Nos últimos anos, com a implementação de políticas europeias de incentivos a energias limpas, a pressão é maior para que as taxas aumentem ainda mais, para desestimular o uso dos combustíveis a base de petróleo. “A interferência nos mercados está fora de moda, no mundo desenvolvido. Primeiro, porque o subsídio custa muito caro e o impacto no orçamento é enorme. Depois, porque subsidiar petróleo em um contexto de transição energética e de busca por uma economia de baixo carbono não é interessante em termos de política pública”, explica Edmar de Almeida, professor-adjunto do Instituto de Economia da Universidade Federal do Rio de Janeiro (UFRJ) e membro do Grupo de Economia de Energia. “A tendência é, em vez de subsidiar, taxar.”

No Brasil, desde a liberalização dos preços do setor de acordo com o mercado, adotada no governo de Michel Temer, o aumento do preço do barril no mercado internacional repercute imediatamente no país. Anteriormente, os valores eram controlados artificialmente, abaixo do preço de mercado. “O modelo atual brasileiro é como o dos Estados Unidos e do Canadá, que aplicam liberalização total dos preços. Mas a grande diferença é que lá temos a participação de muitas empresas. Lá tem uma forte concorrência, efetivamente. No Brasil, está tudo na mão da Petrobras”, diz Almeida. Hoje, a metade da gasolina e do diesel vendidos no Brasil é importada, destaca o especialista da UFRJ.

Emergentes tendem a controlar preços

Perrin lembra que o controle artificial das tarifas é uma prática comum nos países emergentes, em especial nos grandes produtores, como a Venezuela e os países do Golfo. “Nesses lugares, o controle é considerado uma vantagem econômica, social e política.

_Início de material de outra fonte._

(** * nologd: a shallow embedding of [main.cpp]

    The daemon listens on the three journal sockets, drains whatever
    becomes readable through a [SocketReader], lets a handler massage
    every chunk and appends the result to standard output.

    The embedding keeps the shape of the C++ source:
    - [char buf[2048]] is a list of bytes that is read and written by
      index; every access a handler makes is recorded, and an access
      outside the array has no defined result;
    - the classes are inductive types with one function per method,
      named [Class_method];
    - [std::map<int, shared_ptr<Observer>>] is a [gmap Z observer], the
      interest list of the epoll instance and the descriptor table of
      the process are [gset Z];
    - methods that touch the watcher, the descriptors or the standard
      streams run in a state-and-exception monad over [world];
    - what the kernel answers ([read], [accept4], [epoll_wait],
      [socket], [bind]) is an input of the model, and so is the moment
      a signal arrives: while the program waits in [epoll_wait], or
      while a callback runs. *)

From Stdlib Require Import ZArith Lia List Strings.Byte Strings.String.
From Stdlib Require Import Strings.Ascii Numbers.DecimalString.
From stdpp Require Import base option list gmap.
Import ListNotations.

Local Open Scope Z_scope.

(* ================================================================== *)
(** ** Characters *)

#[global] Instance byte_eq_dec : EqDecision byte := Byte.byte_eq_dec.

Definition chr_nul   : byte := x00.   (* '\0' *)
Definition chr_nl    : byte := x0a.   (* '\n' *)
Definition chr_space : byte := x20.   (* ' '  *)
Definition chr_lt    : byte := x3c.   (* '<'  *)
Definition chr_gt    : byte := x3e.   (* '>'  *)

(** [isdigit] of the C locale; no byte above 127 is a digit. *)
Definition isdigit (c : byte) : bool :=
  ((48 <=? Byte.to_N c) && (Byte.to_N c <=? 57))%N.

Definition bytes (s : string) : list byte := list_byte_of_string s.

(* ================================================================== *)
(** ** The character buffer handed to a handler *)

Module Buf.

(** One read or write of [buf[i]]. *)
Inductive access := Rd (i : Z) | Wr (i : Z).

Definition index (a : access) : Z :=
  match a with Rd i => i | Wr i => i end.

Record state := mk {
  cells : list byte;          (* the array object behind [char *buf] *)
  accesses : list access      (* every [buf[i]] evaluated so far     *)
}.

Definition init (cs : list byte) : state := mk cs [].

(** A computation over the buffer; [None] when it has no defined
    result (an index outside the array) or the loop budget of the
    model is used up. *)
Definition M (A : Type) : Type := state -> option (A * state).

Definition ret {A} (a : A) : M A := fun s => Some (a, s).
Lemma failed_rotation_frame reader tx cfg cdnName ttlSeconds kExpDays zExpDays eff
    (w : cdn.World) e w' :
  cdn.generateStoreDNSSECKeysFrom reader tx cfg cdnName ttlSeconds kExpDays zExpDays
    eff w = (Some e, w') ->
  riaksvc.objects (cdn.riak w') = riaksvc.objects (cdn.riak w)
  /\ cdn.heap w' = cdn.heap w
  /\ cdn.changelog w' = cdn.changelog w.
Proof.
  unfold cdn.generateStoreDNSSECKeysFrom, cdn.rotate, cdn.returned_error, cdn.bind,
    cdn.wrap, cdn.on_riak, cdn.pure_call, cdn.fail, cdn.as_result.
  destruct (riaksvc.GetDNSSECKeys _ _ _ _) as [[e0|[oldKeys found]] c1] eqn:Hget;
    apply GetDNSSECKeys_reads in Hget as [Hobj _].
  { by intros [= <- <-]. }
  destruct found; [|by intros [= <- <-]].
  destruct (reader tx cdnName) as [e0|[dses cdnDomain]]; [by intros [= <- <-]|].
  destruct (deliveryservice.GetDeliveryServicesMatchLists _ _) as [e0|matchLists];
    [by intros [= <- <-]|].
  simpl.
  destruct (cdn.createDSKeys _ _ _ _ _ _ _ _ _ _ _) as [[e0|newKeys] w1] eqn:Hloop;
    pose proof (createDSKeys_frame _ _ _ _ _ _ _ _ _ _ _ _ _ Hloop) as (Hr & Hh & Hl);
    simpl in Hr, Hh, Hl.
  { intros [= <- <-]. by rewrite Hr. }
  destruct (riaksvc.PutDNSSECKeys _ _ _ _ _) as [[e0|] c2] eqn:Hput; [|discriminate].
  apply PutDNSSECKeys_writes in Hput. intros [= <- <-]. simpl.
  by rewrite Hput, Hr.
Qed.

(** X12: whether it succeeds or fails, a rotation for one CDN leaves the
    bundle of every other CDN, and every other object of the key store,
    as it was. *)
Theorem rotation_leaves_other_bundles reader tx cfg cdnName ttlSeconds kExpDays
    zExpDays eff (w : cdn.World) r w' :
  cdn.generateStoreDNSSECKeysFrom reader tx cfg cdnName ttlSeconds kExpDays zExpDays
    eff w = (r, w') ->
  (forall other, other <> cdnName -> cdn.stored w' other = cdn.stored w other)
  /\ (forall key, key <> (riaksvc.DNSSECKeysBucket, cdnName) ->
        riaksvc.objects (cdn.riak w') !! key = riaksvc.objects (cdn.riak w) !! key).
Proof.
  intros Hrun.
  assert (forall key, key <> (riaksvc.DNSSECKeysBucket, cdnName) ->
            riaksvc.objects (cdn.riak w') !! key
            = riaksvc.objects (cdn.riak w) !! key) as Hframe.
  { intros key Hne. destruct r as [e|].
    - apply rotation_failure in Hrun as [-> _]. done.
    - apply rotation_success in Hrun
        as (?&?&?&?&?&?&?&_&_&_&_&_&->&_). by apply lookup_insert_ne. }
  split; [|exact Hframe].
  intros other Hne. apply Hframe. congruence.
Qed.

(** X13: [getCDNDeliveryServices] returns the query's error wrapped, the
    empty list with an empty domain when the CDN has no delivery service,
    and otherwise fails on the first row with a scan error: the scan is
    given [dsTypeStr] instead of its address. *)
Theorem getCDNDeliveryServices_outcome tx cdnName :
  match sql.select_cdn_delivery_services tx cdnName with
  | inl err =>
      cdn.getCDNDeliveryServices tx cdnName
      = inl (errors_New ("getting cdn delivery services: " +:+ Error err))
  | inr [] => cdn.getCDNDeliveryServices tx cdnName = inr ([], "")
  | inr (_ :: _) =>
      exists m,
        cdn.getCDNDeliveryServices tx cdnName
        = inl (errors_New ("scanning cdn delivery services: " +:+ m))
        /\ Contains m "destination not a pointer" = true
  end.
Proof.
  unfold cdn.getCDNDeliveryServices.
  destruct (sql.select_cdn_delivery_services tx cdnName) as [err|[|row rows]];
    [done..|].
  eexists. split; reflexivity.
Qed.

(** X14: when the CDN has at least one delivery service,
    [generateStoreDNSSECKeys] returns an error and writes nothing. *)
Theorem rotation_fails_on_any_delivery_service tx cfg cdnName ttlSeconds kExpDays
    zExpDays eff (w : cdn.World) row rows :
  sql.select_cdn_delivery_services tx cdnName = inr (row :: rows) ->
  exists e w',
    cdn.generateStoreDNSSECKeys tx cfg cdnName ttlSeconds kExpDays zExpDays eff w
    = (Some e, w')
    /\ riaksvc.objects (cdn.riak w') = riaksvc.objects (cdn.riak w).
Proof.
  intros Hrows.
  destruct (cdn.generateStoreDNSSECKeys tx cfg cdnName ttlSeconds kExpDays zExpDays
              eff w) as [[e|] w'] eqn:Hrun.
  - exists e, w'. split; [done|]. by apply rotation_failure in Hrun as [? _].
  - exfalso. apply rotation_success in Hrun
      as (?&dses&dom&?&?&?&?&_&Hlist&_).
    apply getCDNDeliveryServices_returns in Hlist as [Hnil _]. congruence.
Qed.
(** * Botan: XMSS private key and X.509 key constraints

    A shallow embedding of
    - [src/lib/x509/key_constraint.cpp] ([Key_Constraints::compatible_with]),
    - [src/lib/pubkey/xmss/xmss_privatekey.cpp] (construction, parsing and
      serialisation of [XMSS_PrivateKey], [tree_hash], [tree_hash_subtree],
      [create_signature_op]),
    with the properties the specification states about them. *)

From Stdlib Require Import ZArith Lia Bool.
From stdpp Require Import base list strings.

Local Open Scope string_scope.
Local Open Scope list_scope.
Local Open Scope Z_scope.

(** ** Outcomes of a C++ call

    A call returns, throws one of Botan's exceptions, or runs into undefined
    behaviour (an access outside a [std::vector]). *)

Inductive exn : Type :=
| Internal_Error (msg : string)            (* BOTAN_ASSERT *)
| Integrity_Failure (msg : string)
| Provider_Not_Found (algo provider : string).

Inductive outcome (A : Type) : Type :=
| Ret (a : A)
| Throw (e : exn)
| Undefined.

Arguments Ret {A} a.
Arguments Throw {A} e.
Arguments Undefined {A}.

#[global] Instance outcome_ret : MRet outcome := fun A a => Ret a.

#[global] Instance outcome_bind : MBind outcome := fun A B k m =>
  match m with
  | Ret a => k a
  | Throw e => Throw e
  | Undefined => Undefined
  end.

(** [BOTAN_ASSERT(cond, msg)] *)
Definition BOTAN_ASSERT (cond : bool) (msg : string) : outcome unit :=
  if cond then Ret tt else Throw (Internal_Error msg).

Lemma BOTAN_ASSERT_true (msg : string) : BOTAN_ASSERT true msg = Ret tt.
Proof. reflexivity. Qed.

Lemma BOTAN_ASSERT_false (msg : string) :
  BOTAN_ASSERT false msg = Throw (Internal_Error msg).
Proof. reflexivity. Qed.

(** ** X.509 key constraints *)

Module KeyConstraints.
Section Bits.

(** The bits of [Key_Constraints] are declared in [botan/pkix_enums.h],
    which is not among the sources; they are parameters here. *)
Variables DIGITAL_SIGNATURE NON_REPUDIATION KEY_ENCIPHERMENT
          DATA_ENCIPHERMENT KEY_AGREEMENT KEY_CERT_SIGN CRL_SIGN
          ENCIPHER_ONLY DECIPHER_ONLY : Z.

Definition can_agree (name : string) : bool :=
  String.eqb name "DH" || String.eqb name "ECDH" || String.prefix "Kyber-" name.

Definition can_encrypt (name : string) : bool :=
  String.eqb name "RSA" || String.eqb name "ElGamal" || String.prefix "Kyber-" name.

Definition can_sign (name : string) : bool :=
  String.eqb name "RSA" || String.eqb name "DSA" ||
  String.eqb name "ECDSA" || String.eqb name "ECGDSA" ||
  String.eqb name "ECKCDSA" || String.eqb name "Ed25519" ||
  String.eqb name "GOST-34.10" || String.eqb name "GOST-34.10-2012-256" ||
  String.eqb name "GOST-34.10-2012-512" ||
  String.prefix "Dilithium-" name.

Definition agreement_bits : Z :=
  Z.lor (Z.lor KEY_AGREEMENT ENCIPHER_ONLY) DECIPHER_ONLY.

Definition encipherment_bits : Z :=
  Z.lor KEY_ENCIPHERMENT DATA_ENCIPHERMENT.

Definition signature_bits : Z :=
  Z.lor (Z.lor (Z.lor DIGITAL_SIGNATURE NON_REPUDIATION) KEY_CERT_SIGN) CRL_SIGN.

(** The local [permitted] of [compatible_with], after its three updates. *)
Definition permitted (name : string) : Z :=
  let permitted := 0 in
  let permitted :=
    if can_agree name then Z.lor permitted agreement_bits else permitted in
  let permitted :=
    if can_encrypt name then Z.lor permitted encipherment_bits else permitted in
  let permitted :=
    if can_sign name then Z.lor permitted signature_bits else permitted in
  permitted.
Inductive spawn_outcome : Type :=
  | SpawnRaises (e : string)
  | Spawned (proc : process).

(** The world [run_command] runs in: the shell, the UTF-8 codec ([encode]
    is total, as this embedding of [str] has no lone surrogates; [decode]
    replaces what is invalid), and what the platform does with the kill of
    a process group. *)
Record shell : Type := {
  create_subprocess_shell : string -> string -> spawn_outcome;
  encode : string -> list Byte.byte;
  decode : list Byte.byte -> string;
  has_killpg : bool;
  killpg_raises : Z -> bool
}.

Inductive event : Type :=
  | EvSpawn (command cwd : string)
  | EvKillpg (pid : Z)
  | EvKill (pid : Z)
  | EvReap (pid : Z).

Inductive waited : Type :=
  | Done (stdout_bytes stderr_bytes : list Byte.byte) (returncode : Z)
  | Raised (e : string)
  | TimeoutError
  | Forever.

(** Whether [communicate()] ends, by returning or raising, before [d]
    seconds have passed. *)
Definition ends_before (c : comm_outcome) (d : float) : bool :=
  match c with
  | CommReturns t _ _ _ | CommRaises t _ => PrimFloat.ltb t d
  | CommNever => false
  end.

(** [await asyncio.wait_for(proc.communicate(...), timeout)]: the call that
    ends before the deadline wins; with no deadline the wait lasts as long
    as the process. *)
Definition wait_for (c : comm_outcome) (timeout : option float) : waited :=
  let unbounded :=
    match c with
    | CommReturns _ out err rc => Done out err rc
    | CommRaises _ e => Raised e
    | CommNever => Forever
    end in
  match timeout with
  | None => unbounded
  | Some d => if ends_before c d then unbounded else TimeoutError
  end.

(** The kill of the process group, with the fallback to the process; a
    failure of the fallback is swallowed. *)
Definition kill_group (sh : shell) (p : Z) : list event :=
  if has_killpg sh then
    if killpg_raises sh p then [EvKillpg p; EvKill p] else [EvKillpg p]
  else [EvKill p].

Definition is_not_None {A} (o : option A) : bool :=
  match o with Some _ => true | None => false end.

(** [_to_float]: the tool's arguments arrive as floats or [None]. *)
Definition _to_float (value : option float) : option float :=
  match value with
  | Some v => Some v
  | None => None
  end.

(** The effective timeout in seconds; [None] is no deadline. *)
Definition timeout_secs (timeout timeout_ms : option float) : option float :=
  if is_not_None timeout || is_not_None timeout_ms then
    let secs := _to_float timeout in
    let secs :=
      match secs with
      | None =>
          match _to_float timeout_ms with
          | Some ms => Some (ms / 1000)%float
          | None => None
          end
      | Some _ => secs
      end in
    match secs with
    | Some v => if PrimFloat.ltb 0 v then Some v else None
    | None => None
    end
  else Some 60%float.

Definition json_of_timeout (t : option float) : json :=
  match t with
  | Some v => JFloat v
  | None => JNull
  end.

(** [run_command] once the working directory is settled.  The second
    [communicate()], after the kill, reaps the process and its result is
    dropped. *)
Definition run_in (sh : shell) (MAX_OUTPUT_LINES : Z)
    (command : string) (stdin : option string) (working_dir : string)
    (timeout timeout_ms : option float) : list event * option reply :=
  let deadline := timeout_secs timeout timeout_ms in
  let error_reply e := Dumps (JObj [
    ("error", JStr ("Error running command: " +:+ e));
    ("cwd", JStr working_dir);
    ("command", JStr command);
    ("truncated", JBool false);
    ("stdout_truncated", JBool false);
    ("stderr_truncated", JBool false);
    ("max_lines", JInt MAX_OUTPUT_LINES)]) in
  match create_subprocess_shell sh command working_dir with
  | SpawnRaises e => ([], Some (error_reply e))
  | Spawned proc =>
      let spawned := [EvSpawn command working_dir] in
      match wait_for (communicate proc (encode sh <$> stdin)) deadline with
      | Forever => (spawned, None)
      | Raised e => (spawned, Some (error_reply e))
      | TimeoutError =>
          (spawned ++ kill_group sh (pid proc) ++ [EvReap (pid proc)],
           Some (Dumps (JObj [
             ("stdout", JStr "");
             ("stderr", JStr "Command timed out");
             ("exit_code", JNull);
             ("cwd", JStr working_dir);
             ("command", JStr command);
             ("timeout_seconds", json_of_timeout deadline);
             ("timed_out", JBool true);
             ("truncated", JBool false);
             ("stdout_truncated", JBool false);
             ("stderr_truncated", JBool false);
             ("max_lines", JInt MAX_OUTPUT_LINES)])))
      | Done stdout_bytes stderr_bytes returncode =>
          let stdout :=
            if is_nil stdout_bytes then "" else decode sh stdout_bytes in
          let stderr :=
            if is_nil stderr_bytes then "" else decode sh stderr_bytes in
          let '(stdout_truncated_text, stdout_truncated) :=
            _truncate_lines stdout MAX_OUTPUT_LINES in
          let '(stderr_truncated_text, stderr_truncated) :=
            _truncate_lines stderr MAX_OUTPUT_LINES in
          let any_truncated := stdout_truncated || stderr_truncated in
          (spawned,
           Some (Dumps (JObj [
             ("stdout", JStr stdout_truncated_text);
             ("stderr", JStr stderr_truncated_text);
             ("exit_code", JInt returncode);
             ("cwd", JStr working_dir);
             ("command", JStr command);
             ("timeout_seconds", json_of_timeout deadline);
             ("timed_out", JBool false);
             ("truncated", JBool any_truncated);
             ("stdout_truncated", JBool stdout_truncated);
             ("stderr_truncated", JBool stderr_truncated);
             ("max_lines", JInt MAX_OUTPUT_LINES)])))
      end
  end.

(** [run_command]: the events it causes and what it returns; [None] is a
    call that never returns. *)
Definition run_command (sh : shell) (MAX_OUTPUT_LINES : Z)
    (command : string) (stdin : option string) (cwd : string)
    (timeout timeout_ms : option float) : list event * option reply :=
  if negb (String.eqb cwd "") then
    let candidate := resolve cwd in
    if negb (confined candidate) then
      ([], Some (Dumps (JObj [
        ("error", JStr "Cannot use cwd outside of the base directory");
        ("cwd", JStr cwd)])))
    else
      run_in sh MAX_OUTPUT_LINES command stdin candidate timeout timeout_ms
  else
    run_in sh MAX_OUTPUT_LINES command stdin BASE_DIR timeout timeout_ms.

(** The working directory of a call whose [cwd] passes the check *)
Definition working_dir_of (cwd : string) : string :=
  if String.eqb cwd "" then BASE_DIR else resolve cwd.

(** ** Notions the further properties are stated with *)

(** A component that is a name: kept by [normpath] and neither [.] nor
    [..]. *)
Definition plain_comp (c : string) : Prop :=
  kept_comp c /\ c <> "." /\ c <> "..".

(** The kills among the events *)
Definition is_kill (ev : event) : bool :=
  match ev with
  | EvKillpg _ | EvKill _ => true
  | EvSpawn _ _ | EvReap _ => false
  end.

(** The spawns among the events *)
Definition is_spawn (ev : event) : bool :=
  match ev with
  | EvSpawn _ _ => true
  | EvKillpg _ | EvKill _ | EvReap _ => false
  end.




(** ** Sample worlds *)

Definition fs_ex : node :=
  Dir {[ "data" := Dir {[ "a.txt" := File "hello";
                          "sub" := Dir {[ "b.txt" := File "x" ]};
                          "empty" := Dir ∅ ]};
         "data2" := Dir {[ "secret.txt" := File "s3cret" ]} ]}.

Definition ascii_text (bs : list Byte.byte) : string :=
  string_of_list_byte bs.

Definition ascii_bytes (s : string) : list Byte.byte :=
  list_byte_of_string s.

(** A process that prints two lines after [secs] seconds. *)
Definition proc_ex (secs : float) : process :=
  {| pid := 4242;
     communicate := fun _ =>
       CommReturns secs (ascii_bytes (String "a" (String LF (String "b" (String LF EmptyString))))) [] 0 |}.

Definition shell_ex (secs : float) : shell :=
  {| create_subprocess_shell := fun command cwd =>
       if String.eqb command "" then SpawnRaises "spawn failed"
       else Spawned (proc_ex secs);
     encode := ascii_bytes;
     decode := ascii_text;
     has_killpg := true;
     killpg_raises := fun _ => false |}.

(** A host whose two environment variables are set but unusable, and whose
    configuration file has an unusable nested value and a good top-level
    one. *)
Definition host_ex : host :=
  {| environ := {[ "RUN_COMMAND_MAX_LINES" := "many";
                   "MAX_OUTPUT_LINES" := "-3";
                   "FILE_SERVER_CONFIG_PATH" := "/etc/fs.json" ]};
     default_cfg_path := "/app/config.json";
     load_json := fun path =>
       if String.eqb path "/etc/fs.json" then
         Loaded (JObj [("run_command", JObj [("max_lines", JStr "0")]);
                       ("max_lines", JInt 250)])
       else NoFile |}.

(** [k] times the segment [../] *)
Fixpoint dotdots (k : nat) : string :=
  match k with
  | O => EmptyString
  | S k' => "../" +:+ dotdots k'
  end.

(** * Sanity checks *)

Example resolve_max_ex1 : _resolve_max_output_lines host_ex = 250.
Proof. vm_compute. reflexivity. Qed.
Example resolve_max_ex2 :
  _resolve_max_output_lines
    {| environ := ∅; default_cfg_path := "/app/config.json";
       load_json := fun _ => LoadRaises |} = 1000.
Proof. vm_compute. reflexivity. Qed.
Example py_str_ex1 : py_str (JInt 0) = Some "0".
Proof. vm_compute. reflexivity. Qed.
Example py_str_ex2 : py_str (JInt (-12)) = Some "-12".
Proof. vm_compute. reflexivity. Qed.
Example timeout_ex1 : timeout_secs (Some (-5)%float) (Some 3000%float) = None.
Proof. vm_compute. reflexivity. Qed.
Example ls_ex1 :
  list_files fs_ex "empty" = Dumps (JArr []).
Proof. vm_compute. reflexivity. Qed.
Example ls_ex2 :
  list_files fs_ex "sub"
  = Dumps (JArr [JObj [("name", JStr "b.txt"); ("type", JStr "File");
                       ("size", JInt 1)]]).
Proof. vm_compute. reflexivity. Qed.

Example py_int_ex1 : py_int " +1_000 " = Some 1000.
Proof. vm_compute. reflexivity. Qed.
Example py_int_ex2 : py_int "1__0" = None.
Proof. vm_compute. reflexivity. Qed.
Example py_int_ex3 : py_int "12_" = None.
Proof. vm_compute. reflexivity. Qed.
Example py_int_ex4 : py_int "-7" = Some (-7).
Proof. vm_compute. reflexivity. Qed.
Example ppi_ex1 : _parse_positive_int (JInt 250) = Some 250.
Proof. vm_compute. reflexivity. Qed.
Example ppi_ex2 : _parse_positive_int (JInt (-3)) = None.
Proof. vm_compute. reflexivity. Qed.
Example ppi_ex3 : _parse_positive_int (JBool true) = None.
Proof. vm_compute. reflexivity. Qed.
Example ppi_ex4 : _parse_positive_int (JStr "0") = None.
Proof. vm_compute. reflexivity. Qed.
Example resolve_ex1 : resolve "a/./b/../c" = "/data/a/c".
Proof. vm_compute. reflexivity. Qed.
Example resolve_ex2 : resolve "../../etc/passwd" = "/etc/passwd".
Proof. vm_compute. reflexivity. Qed.
Example resolve_ex3 : resolve "" = "/data".
Proof. vm_compute. reflexivity. Qed.
Example resolve_ex4 : resolve "../data2/x" = "/data2/x".
Proof. vm_compute. reflexivity. Qed.
Example resolve_ex5 : resolve "//x/../../y/" = "//y".
Proof. vm_compute. reflexivity. Qed.
Example dirname_ex1 : dirname "/data/sub/dir/new.txt" = "/data/sub/dir".
Proof. vm_compute. reflexivity. Qed.
Example dirname_ex2 : dirname "/data" = "/".
Proof. vm_compute. reflexivity. Qed.
Example dirname_ex3 : dirname "//data" = "//".
Proof. vm_compute. reflexivity. Qed.
Example dirname_ex4 : dirname "a//b" = "a".
Proof. vm_compute. reflexivity. Qed.
Example strip_ex : strip "  42 " = "42".
Proof. vm_compute. reflexivity. Qed.
Example trunc_ex : _truncate_lines (String "a" (String LF (String "b" (String LF "")))) 2 = (String "a" (String LF "b"), true).
Proof. vm_compute. reflexivity. Qed.
Example read_ex1 : read_file fs_ex "a.txt" = "hello".
Proof. vm_compute. reflexivity. Qed.
Example read_ex2 : read_file fs_ex "sub" = "Error: File does not exist or is not a file: sub".
Proof. vm_compute. reflexivity. Qed.
Example read_ex3 : read_file fs_ex "../data2/secret.txt" = "s3cret".
Proof. vm_compute. reflexivity. Qed.
Example del_ex1 : fst (delete_file fs_ex "sub") = "Error deleting file: [Errno 39] Directory not empty: '/data/sub'".
Proof. vm_compute. reflexivity. Qed.
Example del_ex2 : fst (delete_file fs_ex "empty") = "Successfully deleted directory: empty".
Proof. vm_compute. reflexivity. Qed.
Example wr_ex1 : read_file (snd (write_file fs_ex "p/q/new.txt" "abc")) "p/q/new.txt" = "abc".
Proof. vm_compute. reflexivity. Qed.
Example wr_ex2 : fst (write_file fs_ex "a.txt/q/new.txt" "abc") = "Error writing to file: [Errno 20] Not a directory: '/data/a.txt/q'".
Proof. vm_compute. reflexivity. Qed.
Example wr_ex3 : fst (write_file fs_ex "sub" "abc") = "Error writing to file: [Errno 21] Is a directory: '/data/sub'".
Proof. vm_compute. reflexivity. Qed.
Example wr_ex4 : fst (write_file fs_ex "a.txt/new.txt" "abc") = "Error writing to file: [Errno 17] File exists: '/data/a.txt'".
Proof. vm_compute. reflexivity. Qed.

Os governos avaliam que, para manter uma certa paz política, vale a pena subsidiar os combustíveis”, afirma o especialista francês. “A melhor solução não é reduzir o preço da energia para todos – afinal, você também beneficia o rico que anda de Rolls Royce. Mas, sim, ajudar alguns setores específicos que precisam de preços mais baixos para se desenvolver.”